[Saved entries]

Content starts

(** The periodic part of the poll: sleep; if the stop channel is closed
    first, give up with [ErrWaitTimeout]; on a tick run [condition], and
    stop on an error or on [done].  [None] only when [fuel] iterations
    did not suffice. *)
Fixpoint pollLoop (fuel : nat) (interval : Duration) (condition : ConditionFunc)
    (stopCh : option Z) (w : World) : option (option GoError * World) :=
  match fuel with
  | O => None
  | S fuel' =>
      match sleep interval stopCh w with
      | Stopped t => Some (Some ErrWaitTimeout, advance t w)
      | Tick t =>
          match condition (advance t w) with
          | ((_, Some err), w') => Some (Some err, w')
          | ((true, None), w') => Some (None, w')
          | ((false, None), w') => pollLoop fuel' interval condition stopCh w'
          end
      end
  end.

(** [wait.PollImmediateUntil]: [condition] runs once before any wait,
    whatever the state of the stop channel. *)
Definition PollImmediateUntil (fuel : nat) (interval : Duration)
    (condition : ConditionFunc) (stopCh : option Z) (w : World)
    : option (option GoError * World) :=
  match condition w with
  | ((_, Some err), w') => Some (Some err, w')
  | ((true, None), w') => Some (None, w')
  | ((false, None), w') =>
      if closedAt stopCh (now w') then Some (Some ErrWaitTimeout, w')
      else pollLoop fuel interval condition stopCh w'
  end.

(** ** Delete *)

(** The closure handed to the poll: one delete-call and the
    classification of its outcome. *)
Definition deleteCondition (m : defaultSecurityGroupManager) (ctx : Context)
    (req : DeleteSecurityGroupInput) : ConditionFunc :=
  λ w,
    match invoke (DeleteSecurityGroupCall req)
            (λ w, DeleteSecurityGroupWithContext (ec2Client m) w ctx req) w with
    | (Err err, w') =>
        match err with
        | AwsError code _ =>
            if bool_decide (code = "DependencyViolation") then ((false, None), w')
            else ((false, Some err), w')
        | _ => ((false, Some err), w')
        end
    | (Ok _, w') => ((true, None), w')
    end.
Fixpoint seq_of (rs : list regex) : regex :=
  match rs with
  | [] => Empty
  | [r] => r
  | r :: rs' => Seq r (seq_of rs')
  end.

(** A match continues with the position, the rest of the input and the
    capture. *)
Definition Cont (A : Type) : Type := nat -> jsstring -> option jsstring -> option A.

Definition below (count : nat) (max : option nat) : bool :=
  match max with
  | Some m => (count <? m)%nat
  | None => true
  end.

(** Greedy repetition: one more iteration first, the continuation when
    that fails. *)
Fixpoint rep_loop {A} (step : nat -> jsstring -> option jsstring -> Cont A -> option A)
    (min : nat) (max : option nat) (k : Cont A)
    (fuel count pos : nat) (s : jsstring) (cap : option jsstring) : option A :=
  let stop := if (min <=? count)%nat then k pos s cap else None in
  match fuel with
  | O => stop
  | S fuel' =>
      if below count max then
        match step pos s cap
                (fun pos' s' cap' =>
                   if (pos' =? pos)%nat then None
                   else rep_loop step min max k fuel' (S count) pos' s' cap')
        with
        | Some x => Some x
        | None => stop
        end
      else stop
  end.

Fixpoint run (A : Type) (r : regex) (pos : nat) (s : jsstring)
    (cap : option jsstring) (k : Cont A) {struct r} : option A :=
  match r with
  | Empty => k pos s cap
  | Chars p =>
      match s with
      | c :: s' => if p c then k (S pos) s' cap else None
      | [] => None
      end
  | Seq a b => run A a pos s cap (fun pos' s' cap' => run A b pos' s' cap' k)
  | Alt a b =>
      match run A a pos s cap k with
      | Some x => Some x
      | None => run A b pos s cap k
      end
  | Repeat r' min max =>
      rep_loop (run A r') min max k (S (length s)) 0 pos s cap
  | Capture r' =>
      run A r' pos s cap
        (fun pos' s' _ => k pos' s' (Some (firstn (pos' - pos) s)))
  | Lookahead r' =>
      match run unit r' pos s cap (fun _ _ _ => Some tt) with
      | Some _ => k pos s cap
      | None => None
      end
  | Start => if (pos =? 0)%nat then k pos s cap else None
  | End_ => match s with [] => k pos s cap | _ :: _ => None end
  end.

(** [RegExp.prototype.exec] from position 0: the leftmost match, with its
    capture. *)
Fixpoint search_from (r : regex) (pos : nat) (s : jsstring)
  : option (option jsstring) :=
  match run (option jsstring) r pos s None (fun _ _ cap => Some cap) with
  | Some cap => Some cap
  | None =>
      match s with
      | [] => None
      | _ :: s' => search_from r (S pos) s'
      end
  end.

Definition exec (r : regex) (s : jsstring) : option (option jsstring) :=
  search_from r 0 s.

Definition test (r : regex) (s : jsstring) : bool :=
  match exec r s with Some _ => true | None => false end.

End RegExp.

(** ** String methods *)

(** [s.startsWith(p)] *)
Fixpoint startsWith (s p : jsstring) {struct p} : bool :=
  match p, s with
  | [], _ => true
  | x :: p', y :: s' => N.eqb x y && startsWith s' p'
  | _ :: _, [] => false
  end.

Fixpoint trimStart (s : jsstring) : jsstring :=
  match s with
  | c :: r => if RegExp.white_space c then trimStart r else s
  | [] => []
  end.

(** [s.trim()] *)
Definition trim (s : jsstring) : jsstring := rev (trimStart (rev (trimStart s))).

(** [s.replace(/^p/, '')] for a literal [p] *)
Fixpoint removePrefix (p s : jsstring) {struct p} : option jsstring :=
  match p, s with
  | [], _ => Some s
  | x :: p', y :: s' => if N.eqb x y then removePrefix p' s' else None
  | _ :: _, [] => None
  end.

Definition replaceStart (p s : jsstring) : jsstring :=
  match removePrefix p s with
  | Some rest => rest
  | None => s
  end.

(** ** src/utils/validation.ts *)
Module validation.

Import RegExp.

Inductive SocialPlatform : Type :=
| INSTAGRAM | X | BLUESKY | LINKEDIN | YOUTUBE | SPOTIFY | TIKTOK | SNAPCHAT
| GITHUB | FACEBOOK | REDDIT | DISCORD | TWITCH | TELEGRAM | PINTEREST | TUMBLR
| SOUNDCLOUD | BANDCAMP | PATREON | KO_FI | MASTODON | WEBSITE | EMAIL.

Record SocialLink : Type := {
  platform : SocialPlatform;
  handle : jsstring
}.

Definition alnum : list (codeunit -> bool) := [rng "a" "z"; rng "A" "Z"; rng "0" "9"].

(** [/^[class]{min,max}$/] *)
Definition anchored_class (items : list (codeunit -> bool)) (min max : nat) : regex :=
  seq_of [Start; Repeat (Chars (cls items)) min (Some max); End_].

Definition urlPatterns (platform : SocialPlatform) : option regex :=
  let name := Capture (Plus (Chars (ncls [chr "/"; chr "?"]))) in
  match platform with
  | INSTAGRAM => Some (seq_of [Lit "instagram.com/"; name])
  | X => Some (seq_of [Alt (Lit "twitter.com") (Lit "x.com"); Lit "/"; name])
  | BLUESKY => Some (seq_of [Lit "bsky.app/profile/"; name])
  | LINKEDIN => Some (seq_of [Lit "linkedin.com/in/"; name])
  | GITHUB => Some (seq_of [Lit "github.com/"; name])
  | FACEBOOK => Some (seq_of [Lit "facebook.com/"; name])
  | REDDIT => Some (seq_of [Lit "reddit.com/u"; Opt (Lit "ser"); Lit "/"; name])
  | TWITCH => Some (seq_of [Lit "twitch.tv/"; name])
  | YOUTUBE => Some (seq_of [Lit "youtube.com/@"; name])
  | TIKTOK => Some (seq_of [Lit "tiktok.com/@"; name])
  | _ => None
  end.

Definition validationPatterns (platform : SocialPlatform) : regex :=
  match platform with
  | INSTAGRAM => anchored_class (alnum ++ [chr "."; chr "_"]) 1 30
  | X => anchored_class (alnum ++ [chr "_"]) 1 15
  | BLUESKY =>
      seq_of [Start; Plus (Chars (cls (alnum ++ [chr "."; chr "-"]))); Lit ".";
              Repeat (Chars (cls [rng "a" "z"; rng "A" "Z"])) 2 None; End_]
  | LINKEDIN => anchored_class (alnum ++ [chr "-"]) 3 100
  | YOUTUBE => seq_of [Start; Repeat dot 1 (Some 100%nat); End_]
  | SPOTIFY => seq_of [Start; Repeat dot 1 (Some 100%nat); End_]
  | TIKTOK => anchored_class (alnum ++ [chr "."; chr "_"]) 1 24
  | SNAPCHAT => anchored_class (alnum ++ [chr "."; chr "_"; chr "-"]) 3 15
  | GITHUB =>
      seq_of [Start; Chars (cls alnum);
              Repeat (Alt (Chars (cls alnum))
                          (Seq (Lit "-") (Lookahead (Chars (cls alnum)))))
                     0 (Some 38%nat);
              End_]
  | FACEBOOK => seq_of [Start; Repeat dot 5 (Some 50%nat); End_]
  | REDDIT => anchored_class (alnum ++ [chr "_"; chr "-"]) 3 20
  | DISCORD =>
      seq_of [Start; Repeat dot 2 (Some 32%nat); Lit "#";
              Repeat (Chars (cls [rng "0" "9"])) 4 (Some 4%nat); End_]
  | TWITCH => anchored_class (alnum ++ [chr "_"]) 4 25
  | TELEGRAM => anchored_class (alnum ++ [chr "_"]) 5 32
  | PINTEREST => anchored_class (alnum ++ [chr "_"]) 3 30
  | TUMBLR => anchored_class (alnum ++ [chr "-"]) 1 32
  | SOUNDCLOUD => anchored_class (alnum ++ [chr "_"; chr "-"]) 3 25
  | BANDCAMP => anchored_class (alnum ++ [chr "-"]) 1 30
  | PATREON => anchored_class (alnum ++ [chr "_"]) 1 30
  | KO_FI => anchored_class (alnum ++ [chr "_"]) 1 30
  | MASTODON =>
      seq_of [Start; Opt (Lit "@"); Plus (Chars (cls (alnum ++ [chr "_"])));
              Lit "@"; Plus (Chars (cls (alnum ++ [chr "."; chr "-"]))); Lit ".";
              Repeat (Chars (cls [rng "a" "z"; rng "A" "Z"])) 2 None; End_]
  | WEBSITE =>
      seq_of [Start; Lit "http"; Opt (Lit "s"); Lit "://"; Plus dot; Lit ".";
              Plus dot; End_]
  | EMAIL =>
      let part := Plus (Chars (ncls [white_space; chr "@"])) in
      seq_of [Start; part; Lit "@"; part; Lit "."; part; End_]
  end.

(** [['INSTAGRAM', 'X', 'TIKTOK', 'TELEGRAM'].includes(platform)] *)
Definition uses_at (platform : SocialPlatform) : bool :=
  match platform with
  | INSTAGRAM | X | TIKTOK | TELEGRAM => true
  | _ => false
  end.

Section WithLowerCase.

(** [s.toLowerCase()] *)
Variable toLowerCase : jsstring -> jsstring.

Definition normalizeHandle (platform : SocialPlatform) (input : jsstring)
  : option jsstring :=
  if is_empty input || is_empty (trim input) then None
  else
    let normalized := trim input in
    let normalized :=
      if startsWith normalized (js "http://") || startsWith normalized (js "https://")
      then
        match urlPatterns platform with
        | Some pattern =>
            match exec pattern normalized with
            | Some (Some name) => if is_empty name then normalized else name
            | _ => normalized
            end
        | None => normalized
        end
      else normalized in
    let normalized :=
      if uses_at platform then replaceStart (js "@") normalized else normalized in
    let normalized :=
      match platform with
      | REDDIT => replaceStart (js "u/") normalized
      | EMAIL => toLowerCase normalized
      | WEBSITE =>
          if negb (startsWith normalized (js "http://"))
             && negb (startsWith normalized (js "https://"))
          then js "https://" ++ normalized
          else normalized
      | _ => normalized
      end in
    Some normalized.

Definition validateHandle (platform : SocialPlatform) (handle : jsstring) : bool :=
  if is_empty handle || is_empty (trim handle) then false
  else test (validationPatterns platform) handle.

Definition getFullURL (platform : SocialPlatform) (handle : jsstring) : jsstring :=
  match platform with
  | INSTAGRAM => js "https://instagram.com/" ++ handle
  | X => js "https://x.com/" ++ handle
  | BLUESKY => js "https://bsky.app/profile/" ++ handle
  | LINKEDIN => js "https://linkedin.com/in/" ++ handle
  | YOUTUBE => if startsWith handle (js "http") then handle
               else js "https://youtube.com/@" ++ handle
  | SPOTIFY => if startsWith handle (js "http") then handle
               else js "https://open.spotify.com/artist/" ++ handle
  | TIKTOK => js "https://tiktok.com/@" ++ handle
  | SNAPCHAT => js "https://snapchat.com/add/" ++ handle
  | GITHUB => js "https://github.com/" ++ handle
  | FACEBOOK => js "https://facebook.com/" ++ handle
  | REDDIT => js "https://reddit.com/u/" ++ handle
  | DISCORD => handle
  | TWITCH => js "https://twitch.tv/" ++ handle
  | TELEGRAM => js "https://t.me/" ++ handle
  | PINTEREST => js "https://pinterest.com/" ++ handle
  | TUMBLR => js "https://" ++ handle ++ js ".tumblr.com"
  | SOUNDCLOUD => js "https://soundcloud.com/" ++ handle
  | BANDCAMP => js "https://" ++ handle ++ js ".bandcamp.com"
  | PATREON => js "https://patreon.com/" ++ handle
  | KO_FI => js "https://ko-fi.com/" ++ handle
  | MASTODON => handle
  | WEBSITE => handle
  | EMAIL => js "mailto:" ++ handle
  end.

Definition createSocialLink (platform : SocialPlatform) (input : jsstring)
  : option SocialLink :=
  let normalized := normalizeHandle platform input in
  match normalized with
  | Some n =>
      if is_empty n || negb (validateHandle platform n) then None
      else Some {| platform := platform; handle := n |}
  | None => None
  end.

End WithLowerCase.

End validation.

Content ends

- [WORK REQUEST] Your answer should consist solely of the lines above from the line with "match run A a pos s cap k with" to the line with "(** [s.startsWith(p)] *)", both included, reproduced exactly.

- [ANSWER TO THIS PROBLEM]
      match run A a pos s cap k with
      | Some x => Some x
      | None => run A b pos s cap k
      end
  | Repeat r' min max =>
      rep_loop (run A r') min max k (S (length s)) 0 pos s cap
  | Capture r' =>
      run A r' pos s cap
        (fun pos' s' _ => k pos' s' (Some (firstn (pos' - pos) s)))
  | Lookahead r' =>
      match run unit r' pos s cap (fun _ _ _ => Some tt) with
      | Some _ => k pos s cap
      | None => None
      end
  | Start => if (pos =? 0)%nat then k pos s cap else None
  | End_ => match s with [] => k pos s cap | _ :: _ => None end
  end.

(** [RegExp.prototype.exec] from position 0: the leftmost match, with its
    capture. *)
Fixpoint search_from (r : regex) (pos : nat) (s : jsstring)
  : option (option jsstring) :=
  match run (option jsstring) r pos s None (fun _ _ cap => Some cap) with
  | Some cap => Some cap
  | None =>
      match s with
      | [] => None
      | _ :: s' => search_from r (S pos) s'
      end
  end.

Definition exec (r : regex) (s : jsstring) : option (option jsstring) :=
  search_from r 0 s.

Definition test (r : regex) (s : jsstring) : bool :=
  match exec r s with Some _ => true | None => false end.

End RegExp.

(** ** String methods *)

(** [s.startsWith(p)] *)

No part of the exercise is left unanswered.